## TASK ITEM:
Within the data that follows, set down exactly the lines from the one containing "Z.mul_1_l in E1." through the one containing "destruct (dtype_int_facts _", both ends included.

[Dataset entries]
• • •

(** A step of the reduce-scatter, and one of the all-gather. *)
Lemma scatter_step p h : p ∈ M -> (h < H1)%nat ->
  (shmem_internal_put_nbi (target + chunk_disp (rs_chunk_out (rk p) (Z.of_nat h) n) count n dsz)
     (if Z.of_nat h =? 0 then source + chunk_disp (rs_chunk_out (rk p) (Z.of_nat h) n) count n dsz
      else target + chunk_disp (rs_chunk_out (rk p) (Z.of_nat h) n) count n dsz)
     (chunk_count (rs_chunk_out (rk p) (Z.of_nat h) n) count n * dsz) (right start stride n p) ;;
   shmem_internal_fence ;;
   shmem_internal_atomic pSync 1 (right start stride n p) (long_calc SHM_INTERNAL_SUM) ;;
   SHMEM_WAIT_UNTIL pSync SHMEM_CMP_GE (Z.of_nat h + 1) ;;
   reduce_local fp_calc o d (chunk_count (rs_chunk_in (rk p) (Z.of_nat h) n) count n)
     (source + chunk_disp (rs_chunk_in (rk p) (Z.of_nat h) n) count n dsz)
     (target + chunk_disp (rs_chunk_in (rk p) (Z.of_nat h) n) count n dsz)) =
  seqp (op_steps p h).
Proof.
  intros Hp Hh. destruct Hok as [K1 K2 K3 K4 K5]. destruct (member_at start stride n K3 p Hp) as [Hr _].
  assert (rs_chunk_out (rk p) (Z.of_nat h) n = chunk_out start stride n p h) as Eo.
  { unfold rs_chunk_out, chunk_out. rewrite cmod_nonneg by (unfold H1 in *; lia). rewrite <- (Z.mod_add (rk p - Z.of_nat h) 1 n) by lia. f_equal. lia. }
  assert (rs_chunk_in (rk p) (Z.of_nat h) n = chunk_in start stride n p h) as Ei.
  { unfold rs_chunk_in, chunk_in. rewrite cmod_nonneg by (unfold H1 in *; lia). rewrite <- (Z.mod_add (rk p - 1 - Z.of_nat h) 1 n) by lia. f_equal. lia. }
  rewrite Eo, Ei. unfold step_ops, step_slots, slot, word, number, put_from, piece_act.
  rewrite (proj2 (Nat.ltb_lt h H1)) by done. rewrite andb_true_r. unfold shmem_internal_put_nbi, reduce_local. rewrite (int_reduce_calc fp_calc o d s w Hdt Hcalc).
  replace (Z.of_nat h + 1) with (Z.of_nat (S h)) by lia.
  assert ((Z.of_nat h =? 0) = (h =? 0)%nat) as -> by (destruct (Z.eqb_spec (Z.of_nat h) 0), (Nat.eqb_spec h 0); lia).
  change (chunk_count (chunk_out start stride n p h) count n * dsz) with (bytes (chunk_out start stride n p h)).
  by destruct (Z.eqb_spec (bytes (chunk_out start stride n p h)) 0).
Qed.

Lemma gather_step p k : p ∈ M -> (k < H1)%nat ->
  (shmem_internal_put_nbi (target + chunk_disp (ag_chunk_out (rk p) (Z.of_nat k) n) count n dsz)
     (target + chunk_disp (ag_chunk_out (rk p) (Z.of_nat k) n) count n dsz)
     (chunk_count (ag_chunk_out (rk p) (Z.of_nat k) n) count n * dsz) (right start stride n p) ;;
   shmem_internal_fence ;;
   shmem_internal_atomic (pSync + SIZEOF_LONG) 1 (right start stride n p) (long_calc SHM_INTERNAL_SUM) ;;
   SHMEM_WAIT_UNTIL (pSync + SIZEOF_LONG) SHMEM_CMP_GE (Z.of_nat k + 1)) =
  seqp (op_steps p (H1 + k)).
Proof.
  intros Hp Hk. destruct Hok as [K1 K2 K3 K4 K5]. destruct (member_at start stride n K3 p Hp) as [Hr _].
  assert (ag_chunk_out (rk p) (Z.of_nat k) n = chunk_out start stride n p (H1 + k)) as Eo.
  { unfold ag_chunk_out, chunk_out. rewrite cmod_nonneg by (unfold H1 in *; lia).
    rewrite <- (Z.mod_add (rk p - Z.of_nat (H1 + k)) 2 n) by lia. f_equal. unfold H1. lia. }
  rewrite Eo. unfold step_ops, step_slots, slot, word, number, put_from, piece_act.
  rewrite (proj2 (Nat.ltb_ge (H1 + k) H1)), (proj2 (Nat.eqb_neq (H1 + k) 0)) by (unfold H1 in *; lia). cbn [andb].
  unfold shmem_internal_put_nbi. replace (Z.of_nat k + 1) with (Z.of_nat (S (H1 + k) - H1)) by lia.
  change (chunk_count (chunk_out start stride n p (H1 + k)) count n * dsz) with (bytes (chunk_out start stride n p (H1 + k))).
  by destruct (Z.eqb_spec (bytes (chunk_out start stride n p (H1 + k))) 0).
Qed.

Lemma op_ring_ops tmp p : p ∈ M ->
  shmem_internal_op_to_all_ring fp_calc (e p) tmp target source count dsz start stride n pSync o d =
  seqp (omap id (op_slots p)).
Proof.
  intros Hp. destruct Hok as [K1 K2 K3 K4 K5]. pose proof dsz_pos as Hd.
  rewrite omap_ring by (unfold SIZEOF_LONG, H1; lia). rewrite (proj2 (Nat.ltb_lt H1 (H1 + H1))) by (unfold H1; lia).
  unfold shmem_internal_op_to_all_ring, e. rewrite e_pe.
  rewrite (proj2 (Z.eqb_neq count 0)), (proj2 (Z.eqb_neq n 1)), (proj2 (Z.eqb_neq target source)) by (unfold len in *; nia).
  rewrite (coll_rank start stride n p K3 Hp). unfold ring_peer. rewrite (right_peer start stride n p K3 ltac:(lia) Hp).
  replace (upto 0 (n - 1)) with (map Z.of_nat (seq 0 H1)) by (unfold upto, zrange, H1; by rewrite Z.sub_0_r).
  rewrite !for_map.
  rewrite (for_seqp (seq 0 H1) _ (op_steps p)) by (intros h Hh%elem_of_seq; apply scatter_step; [done|lia]).
  rewrite (for_seqp (seq 0 H1) _ (fun k => op_steps p (H1 + k))) by (intros k Hk%elem_of_seq; apply gather_step; [done|lia]).
  unfold clear_psync. straighten. unfold reset_ops, word.
  rewrite (proj2 (Nat.ltb_lt (H1 - 1) H1)), (proj2 (Nat.ltb_ge (H1 + H1 - 1) H1)) by (unfold H1; lia).
  replace (H1 + H1 - H1)%nat with H1 by lia.
  assert (flat_map (fun k => op_steps p (H1 + k)) (seq 0 H1) = flat_map (op_steps p) (seq H1 H1)) as ->.
  { assert (forall m j, flat_map (fun k => op_steps p (H1 + k)) (seq j m) = flat_map (op_steps p) (seq (H1 + j) m)) as E.
    { induction m as [|m IH]; intros j; [done|]. cbn [seq flat_map]. by rewrite IH, Nat.add_succ_r. }
    rewrite E. by rewrite Nat.add_0_r. }
  simpl. done.
Qed.

Definition piece_total (c a : Z) : Z := piece_value c H1 a.

Lemma piece_value_late c h a : (H1 <= h)%nat -> piece_value c h a = piece_total c a.
Proof. intros Hh. unfold piece_total, piece_value. by rewrite Nat.min_r, Nat.min_id by lia. Qed.

Lemma psync_word i : 0 <= i < SHMEM_REDUCE_SYNC_SIZE -> pSync <= pSync + i * SIZEOF_LONG < pSync + psync_size.
Proof. unfold psync_size, SIZEOF_LONG, SHMEM_REDUCE_SYNC_SIZE. lia. Qed.

Lemma op_ring_spec tmp :
  ring_spec M n target disp bytes pSync (pSync + SIZEOF_LONG) (fun b => b = pSync \/ b = pSync + SIZEOF_LONG) false
    piece_total m0
    (fun p => shmem_internal_op_to_all_ring fp_calc (e p) tmp target source count dsz start stride n pSync o d)
    (48 * Z.to_nat n * Z.to_nat n).
Proof.
  pose proof Hok as [K1 K2 K3 K4 K5]. pose proof dsz_pos as Hd.
  pose proof (psync_word 0 ltac:(unfold SHMEM_REDUCE_SYNC_SIZE; lia)) as W0. rewrite Z.mul_0_l, Z.add_0_r in W0.
  pose proof (psync_word 1 ltac:(unfold SHMEM_REDUCE_SYNC_SIZE; lia)) as W1. rewrite Z.mul_1_l in W1.
  pose proof (fun c a Hc Ha => piece_bound n count dsz ltac:(lia) ltac:(lia) Hd c a Hc Ha) as Hbound. fold len in Hbound.
  assert (forall c a, 0 <= c < n -> 0 <= a < bytes c ->
    outside n pSync (pSync + SIZEOF_LONG) target disp bytes (source + disp c + a)) as Hsrc.
  { intros c a Hc Ha. pose proof (Hbound c a Hc Ha). unfold outside. split; [lia|]. split; [lia|].
    intros c' Hc' (a' & Ha' & E). pose proof (Hbound c' a' Hc' Ha'). lia. }
  apply (ring_correct start stride n K3 ltac:(lia) (H1 + H1) H1 pSync (pSync + SIZEOF_LONG) ltac:(unfold H1; lia)
    ltac:(unfold SIZEOF_LONG; lia) ltac:(unfold H1; lia) target source disp bytes disp) with (nbi := true) (copies := false)
    (act := piece_act) (V := piece_value).
  - by apply piece_apart; lia.
  - intros c b Hc (a & Ha & ->). pose proof (Hbound c a Hc Ha). lia.
  - exact Hsrc.
  - intros p a Hp Ha. destruct (member_at start stride n K3 p Hp) as [Hr E]. unfold piece_value. rewrite Nat.min_0_l, <- E.
    case_match; [|done]. unfold contributors. simpl. rewrite Z.add_0_r, Z.mod_small by done. by rewrite <- E.
  - intros p h f m Hp _ Hf Hm Hout. by apply (act_value p h f m Hp Hf Hm Hout).
  - intros p h a Hp _. unfold piece_act. destruct (Nat.ltb_spec h H1); [done|]. intros _. by rewrite !piece_value_late by lia.
  - intros p h f. unfold piece_act. destruct (Nat.ltb_spec h H1); [|done]. intros _. unfold H1 in *. lia.
  - done.
  - done.
  - unfold H1. lia.
  - intros b [->| ->]; [exists 0%nat|exists H1]; unfold word.
    + rewrite (proj2 (Nat.ltb_lt 0 H1)) by (unfold H1; lia). split; [unfold H1; lia|done].
    + rewrite Nat.ltb_irrefl. split; [unfold H1; lia|done].
  - unfold H1. nia.
  - apply op_ring_ops.
  - intros p h Hp _. unfold word. destruct (h <? H1)%nat.
    + pose proof (H0 p 0 Hp ltac:(unfold SHMEM_REDUCE_SYNC_SIZE; lia)) as E0. by rewrite Z.mul_0_l, Z.add_0_r in E0.
    + pose proof (H0 p 1 Hp ltac:(unfold SHMEM_REDUCE_SYNC_SIZE; lia)) as E1. by rewrite Z.mul_1_l in E1.
  - intros p c a Hp Hc Ha. assert (hop start stride n p c < Z.to_nat n)%nat
      by (unfold hop; pose proof (Z.mod_pos_bound (rk p - 1 - c) n ltac:(lia)); lia). unfold final.
    destruct (Nat.ltb_spec (hop start stride n p c + Z.to_nat n) (H1 + H1)); [apply piece_value_late; unfold H1; lia|].
    destruct (Nat.ltb_spec (hop start stride n p c) (H1 + H1)); [apply piece_value_late|]; unfold H1 in *; lia.
Qed.

Lemma total_reduced c off : 0 <= c < n -> off ∈ elements count dsz -> 0 <= off - disp c < bytes c ->
  piece_total c (off - disp c) = reduced start stride n source o s w m0 off.
Proof.
  intros Hc (i & Hi & ->)%elem_of_elements Ha. pose proof dsz_pos as Hd. unfold piece_total, piece_value, reduced.
  rewrite (piece_element n count dsz ltac:(lia) ltac:(lia) Hd c i) by lia. rewrite Z.eqb_refl, Nat.min_id.
  replace (source + disp c + (i * dsz - disp c)) with (source + i * dsz) by lia.
  destruct (dtype_int_facts _ _ _ Hdt). apply (combine_perm (int_calc s w o) (in_range s w)).
  - intros. by apply store_width_in_range.
  - intros. by apply int_calc_assoc.
  - intros. apply int_calc_comm.
  - apply contributors_all.
  - apply list.Forall_forall. intros p Hp%in_contributors. by apply Hin.
Qed.

Lemma reduce_ring_correct tmp :
  reduce_spec false None M start target len pSync (elements count dsz) (reduced start stride n source o s w m0) m0
    (fun p => shmem_internal_op_to_all_ring fp_calc (e p) tmp target source count dsz start stride n pSync o d)
    (48 * Z.to_nat n * Z.to_nat n).
Proof.
  destruct (op_ring_spec tmp) as [R1 R2 R3 _ R5 R6]. pose proof dsz_pos as Hd.
  pose proof (fun c a Hc Ha => piece_bound n count dsz ltac:(lia) ltac:(lia) Hd c a Hc Ha) as Hbound. fold len in Hbound.
  split.
  - exact R1.
  - intros w' p off Hw Hp Hr Hoff.
    assert (0 <= off < count * dsz) as Hb by (destruct (proj1 (elem_of_elements _ _ _) Hoff) as (i & Hi & ->); nia).
    destruct (piece_of n count dsz ltac:(lia) ltac:(lia) Hd off Hb) as (c & Hc & Ha). rewrite <- (total_reduced c off Hc Hoff Ha).
    rewrite <- (R2 w' p c _ Hw Hp Hr Hc Ha). f_equal. lia.
  - done.
  - intros w' p i Hw Hp Hr Hi. destruct (decide (i = 0 \/ i = 1)) as [Hu|Hu].
    + apply R3; [done..|]. destruct Hu as [->| ->]; [left|right]; lia.
    + rewrite <- (H0 p i Hp Hi). apply R5; [done|right]. pose proof (psync_word i Hi).
      split; [unfold SIZEOF_LONG; lia|]. split; [unfold SIZEOF_LONG; lia|]. intros c Hc (a & Ha & E).
      pose proof (Hbound c a Hc Ha). lia.
  - intros w' p b Hw [Hp|[Ht Hs]] _; apply R5; [done|by left|done|right].
    unfold psync_size, SIZEOF_LONG, SHMEM_REDUCE_SYNC_SIZE in *. split; [lia|]. split; [lia|].
    intros c Hc (a & Ha & ->). pose proof (Hbound c a Hc Ha). lia.
  - intros w' m Hw Hr Hm. rewrite (R6 w' Hw Hr) in Hm. by apply elem_of_nil in Hm.
Qed.
End nonempty.

Lemma reduce_ring tmp : 0 <= count < 2 ^ 31 ->
  reduce_spec false None M start target len pSync (elements count dsz) (reduced start stride n source o s w m0) m0
    (fun p => shmem_internal_op_to_all_ring fp_calc (e p) tmp target source count dsz start stride n pSync o d)
    (48 * Z.to_nat n * Z.to_nat n).
Proof.
  intros Hc. destruct (decide (count = 0)) as [Hz|Hz].
  { apply (reduce_spec_mono true false _ _ _ _ _ _ _ _ _ _ 0); [done|lia|]. apply skip_reduce; [done| |by rewrite Hz]. intros p _. unfold shmem_internal_op_to_all_ring. by rewrite Hz. }
  destruct (decide (n = 1)) as [Hs|Hs]; [|apply reduce_ring_correct; destruct Hok; lia].
  apply (reduce_spec_mono true false _ _ _ _ _ _ _ _ _ _ 3); [done|rewrite Hs; lia|]. unfold reduced, M, active_set. rewrite Hs. simpl.
  assert (start ∈ M) as Hm by (apply elem_of_active_set; exists 0; destruct Hok; lia).
  apply alone_memcpy; [|exact Htp|by intros i; apply H0|].
  - intros off (i & Hi & ->)%elem_of_elements. pose proof (dtype_int_facts _ _ _ Hdt) as [_ Hd]. fold dsz in Hd. unfold len. nia.
  - unfold shmem_internal_op_to_all_ring. by rewrite (proj2 (Z.eqb_neq count 0)).
Qed.
End op_to_all_ring.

• • •

## REPLY:
    + pose proof (H0 p 1 Hp ltac:(unfold SHMEM_REDUCE_SYNC_SIZE; lia)) as E1. by rewrite Z.mul_1_l in E1.
  - intros p c a Hp Hc Ha. assert (hop start stride n p c < Z.to_nat n)%nat
      by (unfold hop; pose proof (Z.mod_pos_bound (rk p - 1 - c) n ltac:(lia)); lia). unfold final.
    destruct (Nat.ltb_spec (hop start stride n p c + Z.to_nat n) (H1 + H1)); [apply piece_value_late; unfold H1; lia|].
    destruct (Nat.ltb_spec (hop start stride n p c) (H1 + H1)); [apply piece_value_late|]; unfold H1 in *; lia.
Qed.

Lemma total_reduced c off : 0 <= c < n -> off ∈ elements count dsz -> 0 <= off - disp c < bytes c ->
  piece_total c (off - disp c) = reduced start stride n source o s w m0 off.
Proof.
  intros Hc (i & Hi & ->)%elem_of_elements Ha. pose proof dsz_pos as Hd. unfold piece_total, piece_value, reduced.
  rewrite (piece_element n count dsz ltac:(lia) ltac:(lia) Hd c i) by lia. rewrite Z.eqb_refl, Nat.min_id.
  replace (source + disp c + (i * dsz - disp c)) with (source + i * dsz) by lia.
  destruct (dtype_int_facts _ _ _ Hdt). apply (combine_perm (int_calc s w o) (in_range s w)).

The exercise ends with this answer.